Esse processo se estendeu até a faculdade. Eu não via a hora de sair de casa, provar da liberdade. Beber quando eu quisesse, fumar sem ter que me esconder, ficar chapada sem ter que dar satisfação. Eu não queria liberdade, eu queria me anestesiar e nada disso eu poderia fazer perto de quem me conhecia, ou eles veriam que eu tinha um problema, e eu precisaria admitir que eu tinha um problema. Eu me senti culpada por desperdiçar meu tempo assim, apenas seis meses depois de começar a morar sozinha. Eu me sentia culpada por sair pra me distrair com pessoas que não viam nada de errado com o mundo, mas também me sentia culpada quando, junto da militância, me via fazendo tão pouco enquanto meus companheiros faziam malabarismos incríveis com suas obrigações e ainda se doaram de corpo e alma para a luta. Eu ouvia as piadas e comentários preconceituosos, e se falava algo me dava logo por vencida pela enxurrada de argumentos sem conteúdo que se seguia. Eu participava de debates inspiradores, seguidos de comportamentos não condizentes e totalmente insensíveis para com a saúde emocional do próximo, tudo no mesmo ambiente.

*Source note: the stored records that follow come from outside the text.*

Definition bitmap_set (map : list Z) (start len : Z) : outcome (list Z) :=
  let size := u32 (start + len) in
  let bits_to_set := BITS_PER_LONG - start mod BITS_PER_LONG in
  let* (map, p, len, mask_to_set) :=
    bitmap_set_loop (length map + 1) map (BIT_WORD start) len bits_to_set (BITMAP_FIRST_WORD_MASK start) in
  if negb (len =? 0) then
    let mask_to_set := Z.land mask_to_set (BITMAP_LAST_WORD_MASK size) in
    let* w := rd map p in wr map p (Z.lor w mask_to_set)
  else Ok map.

Fixpoint bitmap_clear_loop (n : nat) (map : list Z) (p len bits_to_clear mask_to_clear : Z)
    : outcome (list Z * Z * Z * Z) :=
  match n with
  | O => NoFuel
  | S n =>
    if 0 <=? len - bits_to_clear then
      let* w := rd map p in
      let* map := wr map p (Z.land w (bnot mask_to_clear)) in
      bitmap_clear_loop n map (p + 1) (len - bits_to_clear) BITS_PER_LONG ULLONG_MAX
    else Ok (map, p, len, mask_to_clear)
  end.

Definition bitmap_clear (map : list Z) (start len : Z) : outcome (list Z) :=
  let size := u32 (start + len) in
  let bits_to_clear := BITS_PER_LONG - start mod BITS_PER_LONG in
  let* (map, p, len, mask_to_clear) :=
    bitmap_clear_loop (length map + 1) map (BIT_WORD start) len bits_to_clear (BITMAP_FIRST_WORD_MASK start) in
  if negb (len =? 0) then
    let mask_to_clear := Z.land mask_to_clear (BITMAP_LAST_WORD_MASK size) in
    let* w := rd map p in wr map p (Z.land w (bnot mask_to_clear))
  else Ok map.

Definition __ALIGN_MASK (x mask : Z) : Z := Z.land (u64 (x + mask)) (bnot mask).

(** The [again:] loop; every retry moves [start] up. *)
Fixpoint zero_area_loop (n : nat) (map : list Z) (size start nr align_mask align_offset : Z) : outcome Z :=
  match n with
  | O => NoFuel
  | S n =>
    let* index := find_next_zero_bit map size start in
    let index := u64 (__ALIGN_MASK (u64 (index + align_offset)) align_mask - align_offset) in
    let end_ := u64 (index + nr) in
    if size <? end_ then Ok end_
    else
      let* i := find_next_bit map end_ index in
      if i <? end_ then zero_area_loop n map size (i + 1) nr align_mask align_offset else Ok index
  end.

Definition bitmap_find_next_zero_area_off (map : list Z) (size start nr align_mask align_offset : Z)
    : outcome Z :=
  zero_area_loop (Z.to_nat size + 1) map size start nr align_mask align_offset.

Eu demorei a entender porque eu demorei a procurar ajuda. Eu me sentia incapaz por precisar de ajuda, e queria provar que era capaz como minhas companheiras, como meus pais, como todas aquelas pessoas que estavam em situações muito mais vulneráveis que a minha, e ainda assim levantavam todos os dias para encarar a vida de cabeça erguida.
Dentro da militância de esquerda não há nada mais indispensável do que a empatia e solidariedade. Não existe qualquer outra razão para levar alguém a compreensão de uma injustiça. Uma pessoa em posição de privilégio não vai se empenhar para que seu privilégio vire um direito, a menos que possua o mínimo de solidariedade dentro de si, porque não desejar o mau pra ninguém, não significa que você deseje o bem pra todos. É a nossa preocupação principal que acaba nos fazendo negligenciar outros que também precisam da nossa atenção, especialmente nós mesmos. Nós julgamos algumas ausências na luta, e lamentamos apenas a perda da ajuda para esse duro fardo que é acreditar e efetivamente tentar fazer algo para mudar o mundo. Não quero aprofundar e nem jogar a culpa pra alguém. Pessoas com depressão se tornam peritas em disfarçar, em fingir que esta reagindo e reagindo bem. Precisamos ser assim, porque ver alguém preocupado com nosso estado agrava ainda mais a culpa de sentir o que sentimos. Nossa primeira resposta é sempre dizer e aparentar estar bem, porque explicar o que sentimos é impossível, e falar sobre isso, mesmo com um amigo, mesmo com alguém que entende, é muito difícil. Para quem está ao redor, não é fácil ver algo que não se está procurando. Os sinais só ficam evidentes em nossas lembranças quando o pior quase, ou já aconteceu. Não é que como grupo a militância não se preocupe com a saúde mental e emocional, muito pelo contrário. Mas como saber o que o outro passa ou sente se ele ou ela não expressa? E como expressar as angústias com injustiças para pessoas que sofrem com as mesmas injustiças ou até injustiças piores que as suas? É difícil ter uma resposta ou solução. Eu, particularmente, não tenho. É algo com o qual ainda tento lidar todo dia.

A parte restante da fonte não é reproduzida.